The phone rang, “It’s Richard, you know,” she said, and took hold of my hands again, “He’ll come and get me.”
The answering machine clicked on. “He won’t know where we are,” I said. “The message on the answering machine says Broun’s in California. He’ll think I went with him.”
“What if he comes over?”
“We won’t be here,” I said. “I have to go to Fredericksburg to do some research for Broun. You can come with me. He won’t have any idea where we’ve gone.”
Annie was asleep before I’d finished talking, still holding on to my hands, her head turned slightly against the back of the club chair, her cheeks as pink as a child’s. I eased my hands out of hers and went and got a blanket from my room to put over her, and then, wide awake finally, I packed a bag and put it and Annie’s things into the car and then came back to the study and read galleys.
Richard called every ten minutes for the next three hours and then stopped, and I turned off all the lights in the study and went downstairs and made sure all the doors were locked. I went into the dark solarium and stood at the window, watching Richard pull up and park across the street and thinking about how the Civil War started.
Lincoln had offered Lee the command of the Union army, but he couldn’t take it, even though he was opposed to secession and hated the idea of war. “I have not been able to make up my mind to raise my hand against my relatives, my children, my home,” he wrote his sister. “I know you will blame me; but you must think as kindly of me as you can, and believe that I have endeavored to do what I thought right.”
“I could have taken no other course without dishonor,” he wrote after the war, after he had killed two hundred and fifty thousand of his own men; and Lincoln, that other good man entrusted with mass murder, had said, “Let us have faith that right makes might, and in that faith let us do our duty as we understand it.”
Our duty as we understand it. “I had to do it,” Richard had said, and had slept with a patient, had given her a dangerous drug without her knowledge, and I had promised I’d take care of her, so I couldn’t let him get away with it, even though he was my old roommate. “He just one day signed up,” Broun’s character Ben had said, “and I knew I had to, too.” And there we were, enemies.

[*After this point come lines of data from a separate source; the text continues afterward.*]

(** The node's key pair: its public key decodes from the bytes it sends, gives its peer id and
    verifies what it signs. *)
Definition keypair_ok : Prop :=
  try_decode_protobuf (qe_pub_key env) = Some (qe_public_key env) ∧ peer_id_of_key (qe_public_key env) = self ∧
  ∀ m s, qe_sign env m = Some s → identity_verify (qe_public_key env) m s = true.

(** ** Quotes *)

Lemma created_quote_signed key metrics address quote :
  keypair_ok → create_quote_for_storecost env key metrics address = Ok quote →
  pq_content quote = quote_content key ∧ pq_quoting_metrics quote = metrics ∧ pq_rewards_address quote = address ∧
  pq_timestamp quote = qe_now env ∧ pq_pub_key quote = qe_pub_key env ∧
  identity_verify (qe_public_key env) (bytes_for_sig quote) (pq_signature quote) = true.
Proof.
  intros (_ & _ & Hsign) Hq. unfold create_quote_for_storecost in Hq.
  destruct (qe_sign env _) as [s|] eqn:Hs; simplify_eq. split_and!; try done. by apply Hsign in Hs.
Qed.

(** A proof with a quote that the node signed pays it exactly if the others were signed by their peers. *)
Lemma verify_for_others me quote before after :
  peer_id_from_bytes me = Some me → check_is_signed_by_claimed_peer quote me = true →
  verify_for {| peer_quotes := before ++ (me, quote) :: after |} me = true ↔
    ∀ peer q, (peer, q) ∈ before ++ after → ∃ id, peer_id_from_bytes peer = Some id ∧ check_is_signed_by_claimed_peer q id = true.
Proof.
  intros Hme Hcheck. unfold verify_for. simpl. rewrite bool_decide_eq_true_2.
  2:{ unfold payees. simpl. rewrite omap_app. apply elem_of_app. right. simpl. rewrite Hme. left. }
  rewrite andb_true_l, forallb_app. simpl. rewrite Hme, Hcheck, andb_true_l, <- forallb_app, forallb_forall. split.
  - intros Hall peer q Hin%list_elem_of_In. apply Hall in Hin. destruct (peer_id_from_bytes peer) as [id|]; [by exists id|done].
  - intros Hall [peer q] Hin%list_elem_of_In. by destruct (Hall _ _ Hin) as (id & -> & Hq).
Qed.

(** C22: a quote that a node gives is one it accepts. The quote in an answer carries the metrics the
    driver gave for a record that is not stored, the content of the address and the node's reward
    address; the node verifies it as its own for that address; and a proof of payment in which it stands for the
    node is one that the node accepts as paying it exactly if every other quote of the proof stands under a valid
    peer id and was signed by that peer, and it has that quote as the node's. *)
Theorem store_quote_accepted key data_type data_size nonce difficulty quote address proofs before after :
  keypair_ok → peer_id_from_bytes self = Some self →
  (handle_query env (Q_GetStoreQuote key data_type data_size nonce difficulty)).2 = R_GetStoreQuote (Ok quote) address proofs →
  address = NA_PeerId self ∧
  qe_quoting_metrics env (to_record_key key) data_type data_size = Some (pq_quoting_metrics quote, false) ∧
  pq_content quote = quote_content key ∧ pq_rewards_address quote = qe_reward_address env ∧
  verify_quote_for_storecost env quote key = Ok tt ∧
  (verify_for {| peer_quotes := before ++ (self, quote) :: after |} self = true ↔
     ∀ peer q, (peer, q) ∈ before ++ after → ∃ id, peer_id_from_bytes peer = Some id ∧ check_is_signed_by_claimed_peer q id = true) ∧
  quote ∈ quotes_by_peer {| peer_quotes := before ++ (self, quote) :: after |} self.
Proof.
  intros Hkey Hself Hquery. simpl in Hquery. injection Hquery as Hq <- <-.
  destruct (qe_quoting_metrics env (to_record_key key) data_type data_size) as [[metrics stored]|] eqn:Hm; [|done].
  destruct stored; [done|]. destruct (created_quote_signed _ _ _ _ Hkey Hq) as (Hc & <- & Hr & _ & Hp & Hv).
  destruct Hkey as (Hdec & Hid & _).
  assert (check_is_signed_by_claimed_peer quote self = true) as Hcheck.
  { unfold check_is_signed_by_claimed_peer. rewrite Hp, Hdec, Hid, bool_decide_eq_false_2 by tauto. done. }
  split_and!; try done.
  - unfold verify_quote_for_storecost. rewrite Hc, bool_decide_eq_false_2 by tauto. by rewrite Hv.
  - by apply verify_for_others.
  - unfold quotes_by_peer. simpl. apply list_elem_of_omap. exists (self, quote). split; [set_solver|].
    unfold quote_peer_id. rewrite Hp, Hdec. simpl. by rewrite Hid, bool_decide_eq_true_2.
Qed.
(** ** Fresh records *)

(** Fresh records are fetched only with reason. Of a list of fresh records the fetcher is given at
    most one command, from that holder, with exactly those keys in their order for which a payment to
    the node is accepted or, where there is none, that the node holds. *)
Theorem fresh_replication_justified now holder keys s :
  let actions := (step now (OnNetwork (EvFreshReplicateToFetch holder keys)) s).2 in
  let justified := λ k : FreshKey, match k with
    | (addr, t, _, Some payment) => (payment_for_us_exists_and_is_still_valid (qe_node env) addr t payment).2 = Ok tt
    | (addr, _, _, None) => env_is_record_key_present (qe_node env) (to_record_key addr) = Some true
    end in
  (∀ cmd, ACmd cmd ∈ actions → ∃ ks, cmd = AddFreshReplicateRecords holder ks ∧ ks ≠ [] ∧
     ∀ addr vt, (addr, vt) ∈ ks ↔ ∃ t payment, (addr, t, vt, payment) ∈ keys ∧ justified (addr, t, vt, payment)) ∧
  ((∃ k, k ∈ keys ∧ justified k) → ∃ cmd, ACmd cmd ∈ actions).
Proof.
  cbv zeta. cbn [loop_step handle_network_event snd]. unfold fresh_replicate_to_fetch. cbv zeta.
  set (ks := omap _ keys).
  assert (∀ addr t vt payment, (accept_fresh_key env (addr, t, vt, payment)).2 = true ↔
    match payment with
    | Some payment => (payment_for_us_exists_and_is_still_valid (qe_node env) addr t payment).2 = Ok tt
    | None => env_is_record_key_present (qe_node env) (to_record_key addr) = Some true
    end) as Hacc.
  { intros addr t vt [payment|]; simpl.
    - destruct (payment_for_us_exists_and_is_still_valid _ _ _ _) as [effects [[]|e]]; done.
    - unfold validate_key_and_existence. rewrite bool_decide_eq_false_2 by tauto. simpl.
      destruct (env_is_record_key_present _ _) as [[]|]; naive_solver. }
  assert (∀ addr vt, (addr, vt) ∈ ks ↔ ∃ t payment, (addr, t, vt, payment) ∈ keys ∧ (accept_fresh_key env (addr, t, vt, payment)).2 = true) as Hks.
  { intros addr vt. unfold ks. rewrite list_elem_of_omap. split.
    - intros ([[[a t] v] payment] & Hin & Hk). destruct (accept_fresh_key env _).2 eqn:E; simplify_eq. simpl. eauto.
    - intros (t & payment & Hin & Hk). exists (addr, t, vt, payment). by rewrite Hk. }
  split.
  - intros cmd [(e & ? & _)%list_elem_of_fmap|Hin]%elem_of_app; [done|]. destruct ks as [|k ks'] eqn:E; [set_solver|].
    apply list_elem_of_singleton in Hin as [= ->]. eexists. split_and!; [done|done|]. intros addr vt. rewrite Hks. setoid_rewrite Hacc. done.
  - intros ([[[addr t] vt] payment] & Hin & Hk). assert ((addr, vt) ∈ ks) as Hmem.
    { apply Hks. exists t, payment. split; [done|]. by apply Hacc; destruct payment. }
    exists (AddFreshReplicateRecords holder ks). apply elem_of_app. right. destruct ks; [by apply not_elem_of_nil in Hmem|left].
Qed.
End props.

(** ** A concrete node *)

Section concrete.
#[local] Existing Instances toy_xorname toy_hex toy_bls toy_bls_laws toy_bls_ord_laws toy_layout toy_kad toy_rmp_header toy_rmp_header_laws
  toy_identity toy_digests toy_ant_merkle toy_serde_target toy_bodies toy_bodies_laws hash_order_rev toy_error_text toy_node_text
  toy_serde_address toy_serde_peers.

Abbreviation toy_cmp := (list_cmp Z.compare).

(** A chunk that the peer [6] holds and the node does not; other peers have not got it. *)
Definition ex_record : KadRecord := local_record (replicate 32 12) ex_copy.

Lemma ex_record_holds : record_holds ex_record (B_Chunk (chunk_new ex_chunk)).
Proof. exists ex_copy. split; [vm_compute; reflexivity|]. split; [reflexivity|]. split; [reflexivity|]. split; [vm_compute; reflexivity|vm_compute; congruence]. Qed.

Definition ex_node_env : QueryEnv := ex_query_env ∅ ∅.
Definition ex_holder_env : QueryEnv := ex_query_env {[replicate 32 12 := ex_record]} ∅.

Definition ex_net : NodeNet :=
  {| nn_ask p q := Some (Resp_Query (handle_query (if decide (p = [6]) then ex_holder_env else ex_node_env) q).2);
     nn_closest _ := Some [[6]; [1]; [2]; [3]; [4]; [7]] |}.

Lemma ex_locals_valid : locals_valid (qe_node ex_node_env).
Proof. intros k l Hk. simpl in Hk. by rewrite lookup_empty in Hk. Qed.

Lemma replication_copies_witness :
  loop_step toy_cmp ex_node_env ex_net 0 (OnNetwork (EvKeysToFetchForReplication [([6], replicate 32 12)])) (node_state_new ex_node_env) =
  (node_state_new ex_node_env, [AStore (PutLocalRecord ex_record false)]).
Proof.
  apply (replication_copies toy_cmp ex_node_env ex_net ex_holder_env [6] ex_record (B_Chunk (chunk_new ex_chunk)));
    [apply ex_record_holds|split; reflexivity|reflexivity|reflexivity].
Defined.

Lemma loop_writes_justified_witness :
  (∃ b, record_holds ex_record b) ∧ ∃ holder, (holder, rec_key ex_record) ∈ [([6], replicate 32 12)].
Proof.
  apply (loop_writes_justified toy_cmp ex_node_env ex_net 0 (OnNetwork (EvKeysToFetchForReplication [([6], replicate 32 12)]))
           (node_state_new ex_node_env) ex_record false); [apply ex_locals_valid|].
  assert ((loop_step toy_cmp ex_node_env ex_net 0 (OnNetwork (EvKeysToFetchForReplication [([6], replicate 32 12)]))
             (node_state_new ex_node_env)).2 = [AStore (PutLocalRecord ex_record false)]) as -> by (vm_compute; reflexivity).
  left.
Defined.

Lemma network_wide_per_key_exact_witness :
  let asked := take CLOSE_GROUP_SIZE (sort_by_key (λ p, distance ex_key (NA_PeerId p)) [[6]; [1]; [2]; [3]; [4]; [7]]) in
  let lacking := filter (λ p, lacks_record (nn_ask ex_net p (Q_GetReplicatedRecord (NA_PeerId [5]) ex_key)) = true) asked in
  let actions := network_wide_replication_per_key toy_cmp ex_node_env ex_net ex_key VT_Chunk in
  (∀ p keys, ASendReplicate p keys ∈ actions ↔ keys = [(ex_key, VT_Chunk)] ∧ p ∈ lacking) ∧
  (ACmd RecordNotAtTargetLocation ∈ actions ↔ (3 ≤ length lacking)%nat) ∧
  length actions = (length lacking + if decide (3 ≤ length lacking)%nat then 1 else 0)%nat.
Proof.
  apply (network_wide_per_key_exact toy_cmp ex_node_env ex_net ex_key VT_Chunk [[6]; [1]; [2]; [3]; [4]; [7]]); [reflexivity|].
  apply (bool_decide_unpack _). vm_compute. exact I.
Defined.

Lemma connected_once_witness :
  let l := (λ k, (k, OnNetwork (EvPeerAdded [k]))) <$> [1; 2; 3; 4; 6; 7] in
  connected_count (loop_run toy_cmp ex_node_env ex_net l (node_state_new ex_node_env)).2 = if decide (5 ≤ additions l) then 1 else 0.
Proof. apply (connected_once toy_cmp ex_node_env ex_net). simpl. lia. Defined.
End concrete.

At seven o’clock I went back upstairs and woke Annie up. I called the woman next door and told her I’d changed my mind about going to California with Broun and would she watch the cat, I’d put its food by the door and she could come and get it and the cat anytime she wanted.
Then I said, “And would you tell the police we’re gone? Broun doesn’t usually bother with that kind of thing, but there’s been a car parked across the street with a man sitting in it ever since I got back from taking Broun to the airport last night. I can’t tell if he’s watching the house or not, and I’m probably crazy to think it means anything. But Broun’s got a lot of first editions.”
When the police car pulled up next to Richard’s, I took Annie out through the back door to the garage, and we fled south, into the land of dreams.